Gardening in the summer offers an amazing range of flower colors and textures. When combining plants for a flowering gradient, gardeners like to focus on color combinations that they prefer. While this certainly makes sense, floral architecture can add additional interest to any combination of plants or landscape scene. Floral architecture refers to the shape of the flower, which can range from daisy and trumpet-shaped to spiral or spherical. All of these shapes, aside from the color they offer, create additional interest in the garden.

Globular flowers in particular offer strong structural interest and tend to make the eye pause in a composition where they are prominently repeated or perhaps repeated across the room. These flowers typically consist of inflorescences that are arranged in a spherical format. Spherical flowers with their strong symmetry stand out strongly in the flowering period and look noticeable near contrasting flower shapes such as towers and daisies. Three excellent plants with spherical summer flowers are listed below, but there are many more options among annuals, perennials, trees, and shrubs.

The unique flowers and the mint green color of the rattlesnake master offer an interesting contrast to leafy and dark leafy plants. Photo: Mark Dwyer

Rattlesnake Master

Eryngium yuccifolium, Zones 3–8

This North American native prefers poor soils that are on the dry side and is quite drought tolerant once established. In fact, you should avoid soil or shade that is too rich in nutrients as it will get too high and limp. The 1-inch diameter flowers appear in summer clusters over yucca-like, blue-green foliage. Plant height is typically between 4 and 6 feet, although the ‘Prairie Moon’ variety reaches the top at 3 feet. These flowers have significant pollinator value. Rattlesnake Master is perfect for mixed perennial plantings and native meadows.

South globe thistle
Southern globe thistle is a charming European species with velvety-looking flowers above deeply incised foliage that resembles arugula. Photo: Mark Dwyer

Globe thistle

Echinops spp. and cvs., zones 3-8

The golf ball-sized flower heads of the spherical thistle float over the silvery-gray foliage in summer. Extremely drought tolerant, it develops a taproot and slowly recovers when moved or divided. Avoid soil that is too rich in nutrients and prepare for possible staking out to support the floating flower balls. The most commonly available species can be the southern globe thistle (E. ritro, Zones 3–8), which are 3 to 4 feet tall during flowering. Globular thistle includes many different species and hybrids, the flowers of which range from white to all shades of blue.

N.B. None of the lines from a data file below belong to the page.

(** The arguments of a call are completed without an exception when they
    are a dict. *)
Lemma assist_arguments_dict func_name (args : gmap string PyVal)
    weather_location holiday_info :
  ∃ args', assist_arguments func_name (PDict args) weather_location holiday_info
           = inr (PDict args').
Proof.
  unfold assist_arguments, and_then, py_contains, py_setitem.
  repeat (case_match; simplify_eq/=; eauto).
Qed.

(** C6. An assistant message that carries a tool call in either format,
    with a string of malformed JSON as [arguments], is decoded without an
    exception into the name of the call and an empty argument map, on
    which the completion of the arguments does not raise either. *)
Theorem malformed_arguments_decode_to_empty
    (assistant_message function_call : gmap string PyVal) (s : string) :
  carries_call assistant_message function_call →
  function_call !! "arguments" = Some (PStr s) →
  json_loads s = None →
  detect_tool_call assistant_message =
    inr (mkToolCall (PDict function_call)
           (dict_get function_call "name" PNone) (PDict ∅)) ∧
  ∀ weather_location holiday_info,
    ∃ args,
      assist_arguments (dict_get function_call "name" PNone) (PDict ∅)
        weather_location holiday_info = inr (PDict args).
Proof.
  intros Hcall Hargs Hbad. split; [|intros; apply assist_arguments_dict].
  unfold detect_tool_call, dict_has, dict_get.
  destruct Hcall as [tool_call others Htc Hfn|Hfalsy Hfc].
  - rewrite Htc. rewrite bool_decide_eq_true_2 by eauto. cbn.
    rewrite bool_decide_eq_false_2 by done. cbn.
    unfold dict_get. rewrite Hfn. cbn. unfold dict_get. rewrite Hargs. cbn.
    by rewrite Hbad.
  - unfold dict_get in Hfalsy. rewrite Hfalsy, andb_false_r.
    rewrite Hfc, bool_decide_eq_true_2 by eauto. cbn.
    unfold dict_get. rewrite Hargs. cbn. by rewrite Hbad.
Qed.

(** The result of a call in the format [tool_calls] is appended in that
    format, with the identifier of the call. *)
Lemma tool_calls_result_keeps_id messages
    (assistant_message tool_call : gmap string PyVal) others
    func_name plugin_result :
  assistant_message !! "tool_calls" = Some (PList (PDict tool_call :: others)) →
  append_tool_result messages assistant_message func_name plugin_result =
    inr (messages ++
           [PDict assistant_message;
            PDict (<["role" := PStr "tool"]>
                     (<["tool_call_id" := dict_get tool_call "id" PNone]>
                        (<["name" := func_name]>
                           (<["content" := PStr (json_dumps plugin_result)]> ∅))))]).
Proof.
  intros Htc. unfold append_tool_result, dict_has, dict_get. rewrite Htc.
  rewrite bool_decide_eq_true_2 by eauto. cbn. by rewrite <- app_assoc.
Qed.

(** The result of a call in the format [function_call] is appended in
    that format, which has no identifier, when the assistant message has
    no key [tool_calls]. *)
Lemma function_call_result_has_no_id messages
    (assistant_message : gmap string PyVal) func_name plugin_result :
  assistant_message !! "tool_calls" = None →
  ∃ result_message,
    append_tool_result messages assistant_message func_name plugin_result =
      inr (messages ++ [PDict assistant_message; PDict result_message]) ∧
    result_message !! "role" = Some (PStr "function") ∧
    result_message !! "tool_call_id" = None.
Proof.
  intros Htc. unfold append_tool_result, dict_has. rewrite Htc.
  rewrite bool_decide_eq_false_2 by (by intros [? ?]).
  eexists. split; [by rewrite <- app_assoc|]. by simplify_map_eq.
Qed.

End ToolCallFacts.

(** ** The examples *)

(** The router built from [config_ABC] when the three providers answer
    their probe: A, B and C in the order of their priorities, A selected. *)
Lemma router_ABC_all_up :
  router_ABC (world all_three all_three)
  = mkRouter config_ABC [provider_A; provider_B; provider_C] (Some provider_A).
Proof. vm_compute. reflexivity. Qed.

(** The scenario of the specification: A is not available, B and C are.
    B is selected and C is not probed. *)
Example init_selects_B_and_never_probes_C :
  let o := LLMRouter_init config_ABC
             (world [ClaudeProvider; OllamaProvider] all_three) in
  providers (self_after o) = [provider_A; provider_B; provider_C] ∧
  current_provider (self_after o) = Some provider_B ∧
  probes (emitted o) = [(provider_A, inr false); (provider_B, inr true)].
Proof. vm_compute. done. Qed.

(** Comparisons of values: numbers by value, strings by code points,
    lists by their first items that differ; other pairs raise. *)
Example py_lt_of_values :
  py_lt (PInt 1) (PFloat (Qmake 3 2)) = inr true ∧
  py_lt (PBool true) (PInt 1) = inr false ∧
  py_lt (PStr "10") (PStr "2") = inr true ∧
  py_lt (PList [PInt 1; PStr "a"]) (PList [PFloat (Qmake 1 1); PStr "b"]) = inr true ∧
  py_lt (PList [PInt 1]) (PList [PInt 1; PNone]) = inr true ∧
  py_lt (PList [PNone]) (PList [PNone]) = inr false ∧
  py_lt (PList [PInt 1]) (PList [PStr "a"])
    = inl (mkExn TypeError "'<' not supported between instances of 'int' and 'str'") ∧
  py_lt PNone PNone
    = inl (mkExn TypeError
             "'<' not supported between instances of 'NoneType' and 'NoneType'").
Proof. vm_compute. done. Qed.

(** Priorities that are strings are ordered as strings, "10" before "2":
    Ollama comes first.  A string next to a number cannot be ordered, and
    the constructor raises. *)
Example router_of_string_priorities :
  let o := LLMRouter_init config_strings (world all_three all_three) in
  result o = inr tt ∧
  cls <$> providers (self_after o) = [OllamaProvider; ClaudeProvider] ∧
  cls <$> current_provider (self_after o) = Some OllamaProvider ∧
  result (LLMRouter_init config_mixed (world all_three all_three))
    = inl (mkExn TypeError "'<' not supported between instances").
Proof. vm_compute. done. Qed.

Lemma router_init_selects_first_available_witness :
  let o := LLMRouter_init config_ABC
             (world [ClaudeProvider; OllamaProvider] all_three) in
  result o = inr tt ∧
  StronglySorted (priority_le config_ABC) (providers (self_after o)) ∧
  (fst <$> probes (emitted o)) `prefix_of` providers (self_after o) ∧
  ∃ pre, probes (emitted o) = pre ++ [(provider_B, inr true)] ∧
         Forall unavailable pre.
Proof.
  intros o.
  assert (result o = inr tt) as Hres by (vm_compute; reflexivity).
  assert (current_provider (self_after o) = Some provider_B) as Hcur
    by (vm_compute; reflexivity).
  destruct (router_init_selects_first_available config_ABC
              (world [ClaudeProvider; OllamaProvider] all_three) Hres)
    as (Hsorted & Hprefix & Hsel).
  fold o in Hsel. rewrite Hcur in Hsel.
  exact (conj Hres (conj Hsorted (conj Hprefix Hsel))).
Defined.

(** A fails, B is available but fails too, C answers: the call returns the
    response of C and the router moves to C. *)
Example failover_reaches_C :
  let o := chat_completion [] ∅ (router_ABC (world all_three all_three))
             (world all_three [OllamaProvider]) in
  fst <$> attempts (emitted o) = [provider_A; provider_B; provider_C] ∧
  fst <$> probes (emitted o) = [provider_B; provider_C] ∧
  underlying_errors (emitted o)
    = [mkExn Exception "error of siliconflow"; mkExn Exception "error of claude"] ∧
  current_provider (self_after o) = Some provider_C.
Proof. vm_compute. done. Qed.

Be sure to note the mature height of the one you are considering. Regardless of which one you choose, you will notice the seemingly floating flower balls of the spherical thistle.

Button bush
After Buttonbush’s white flowers fade, green, spongy seed heads are left to provide structural interest. Photo: Mark Dwyer

Button bush

Cephalanthus occidentalis, Zones 5–9

This native shrub is becoming increasingly popular and available for landscape use. Buttonbush prefers moist soil and tolerates very wet conditions and average garden soil. The native species grows to be around 12 feet tall or taller and is categorized as a large shrub. However, there are now many compact varieties available that reach heights between 5 and 8 feet. This shrub prefers full sun to partial shade and blooms in summer with fragrant, spherical flower heads that have a pincushion-like appearance. Buttonbush will flower poorly in both full shade and dry soil. Many pollinators and other wildlife are fans of this plant, which also has very few insect or disease problems.

—Mark Dwyer, former director of horticulture at Rotary Botanical Gardens in Janesville, Wisconsin, runs Landscape Prescriptions by MD.